(Collected data)

###

(** ** Every level *)

Lemma wp_build_levels levels s n items opened rec m w :
  levels + n = MAX_HEIGHT -> m <> [] -> content_ok m -> (Z.of_nat (length m) <= 2 ^ 62)%Z ->
  items_den s n items (nodes n m) w ->
  (forall j, Forall (opened_den s (Datatypes.S j)) (nth (Datatypes.S j) opened [])) ->
  (forall j, 1 <= j <= n -> length (nodes j m) <> 1) -> 1 <= levels ->
  wp (build_levels levels n p items opened rec)
    (fun r s' => is_tree s' r.1 m /\ (2 <= w -> least r.1 m)) s.
Proof.
  revert s n items rec w. induction levels as [|levels IH];
    intros s n items rec w Hl Hm Hc Hsize Hits Hop Hleast Hlv; [lia|].
  destruct (nodes_spec addr p n m Hm) as (Hne & _).
  cbn [build_levels]. unfold MAX_HEIGHT in Hl.
  eapply wp_bind_mono; [apply (wp_chunk_level s n items rec (nodes n m) w); [lia|done|done]|].
  intros [outs rec'] s1 He [Hden Hw]. cbn [fst] in Hden, Hw.
  change (map Nd (level_chunks addr p n (nodes n m))) with (nodes (Datatypes.S n) m) in Hden.
  pose proof (nodes_tree_ok s1 (Datatypes.S n) m Hm Hc (outs_den_stored _ _ _ _ Hden)) as Hok.
  pose proof (outs_den_length _ _ _ _ Hden) as Hlen.
  destruct outs as [|o [|o' outs]].
  { apply outs_den_nil_l in Hden. by destruct (nodes_spec addr p (Datatypes.S n) m Hm) as (? & _). }
  - (* one output: the root *)
    inversion Hden as [|? ds ? D Ho Hnil E1 E2]; subst. apply outs_den_nil_l in Hnil as ->.
    rewrite app_nil_r in E2. destruct Ho as [cs Hwr|d cs fin Hlt Ht]; apply wp_ret; cbn [fst].
    + split.
      * split_and!; cbn [params height]; [done|done|unfold MAX_HEIGHT; lia|unfold MAX_HEIGHT; lia|].
        destruct m; [done|]. exists (Nd cs). cbn [height root_hash kids]. rewrite Nat.add_1_r.
        split_and!; [done|done|by apply written_stored].
      * intros _ j Hj. cbn [height] in Hj. apply Hleast. lia.
    + split.
      * split_and!; cbn [params height]; [done|done|unfold MAX_HEIGHT in *; lia|unfold MAX_HEIGHT in *; lia|].
        destruct Ht as [(Hu & Hs & Hcc) Hwf].
        destruct m as [|e m]; [done|]. exists (Nd cs). cbn [height root_hash kids]. rewrite Nat.add_1_r.
        change (Datatypes.S (d + Datatypes.S n)) with (Datatypes.S d + Datatypes.S n).
        split_and!; [|done|done]. apply (nodes_up addr p); [done| |done]. by eapply wft_fin.
      * intros H2. exfalso. rewrite outs_weight_cons in Hw. cbn [out_weight] in Hw.
        change (outs_weight []) with 0 in Hw. lia.
  - (* two or more: the next level *)
    cbn [length] in Hlen.
    pose proof (nodes_bound (Datatypes.S n) m Hm) as Hb.
    assert (Datatypes.S n < 63)%nat as Hn.
    { destruct (Nat.lt_ge_cases (Datatypes.S n) 63) as [|Hge]; [done|].
      assert (2 ^ 63 <= 2 ^ Z.of_nat (Datatypes.S n))%Z by (apply Z.pow_le_mono_r; lia). nia. }
    assert (nodes_next : forall j, 1 <= j <= Datatypes.S n -> length (nodes j m) <> 1).
    { intros j Hj. destruct (decide (j = Datatypes.S n)) as [->|]; [lia|]. apply Hleast. lia. }
    destruct (promote_den s1 n (o :: o' :: outs) (nodes (Datatypes.S n) m)
      (nth (Datatypes.S n) opened [])) as (w' & Hw' & Hits');
      [lia|done|done| |].
    { eapply Forall_impl; [apply Hop|]. intros op. by apply opened_den_extends. }
    assert (2 <= w') as Hw2.
    { rewrite !outs_weight_cons in Hw'. destruct o, o'; cbn [out_weight] in Hw'; lia. }
    assert (forall j, Forall (opened_den s1 (Datatypes.S j)) (nth (Datatypes.S j) opened [])) as Hop1.
    { intros j. eapply Forall_impl; [apply Hop|]. intros op. by apply opened_den_extends. }
    assert (wp (build_levels levels (Datatypes.S n) p
        (promote (o :: o' :: outs) (nth (Datatypes.S n) opened []) (Datatypes.S n)) opened rec')
        (fun r s' => is_tree s' r.1 m /\ (2 <= w' -> least r.1 m)) s1) as Hrec
      by (apply IH; try done; unfold MAX_HEIGHT; lia).
    destruct o; destruct (Nat.leb_spec MAX_HEIGHT (n + 1)) as [Hge|_];
      try (unfold MAX_HEIGHT in Hge; lia); rewrite Nat.add_1_r;
      (eapply wp_mono; [exact Hrec|]; intros r s2 _ [H1 H2]; split; [done|]; intros _; by apply H2).
Qed.

Lemma wp_build_levels_empty levels s items opened rec w :
  1 <= levels -> items_den s 0 items [] w ->
  wp (build_levels levels 0 p items opened rec) (fun r s' => is_tree s' r.1 [] /\ least r.1 []) s.
Proof.
  intros Hl Hits. destruct levels as [|levels]; [lia|]. cbn [build_levels].
  eapply wp_bind_mono; [by eapply wp_chunk_level_empty|].
  intros [outs rec'] s1 He [Ho Hh]. cbn [fst] in Ho. subst outs. apply wp_ret. cbn [fst].
  split; [|intros j Hj; cbn [height] in Hj; lia].
  split_and!; cbn [params height root_hash]; try done; [split; constructor|unfold MAX_HEIGHT; lia].
Qed.
End levels.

###

▶ _Directions for this task_
The answer is the lines above between the line holding "wp (build_levels levels 0" and the line holding "intros [outs rec'] s1 He [Ho", inclusive, each written out exactly, and no others.

▶ _Reply to the exercise_
  wp (build_levels levels 0 p items opened rec) (fun r s' => is_tree s' r.1 [] /\ least r.1 []) s.
Proof.
  intros Hl Hits. destruct levels as [|levels]; [lia|]. cbn [build_levels].
  eapply wp_bind_mono; [by eapply wp_chunk_level_empty|].
  intros [outs rec'] s1 He [Ho Hh]. cbn [fst] in Ho. subst outs. apply wp_ret. cbn [fst].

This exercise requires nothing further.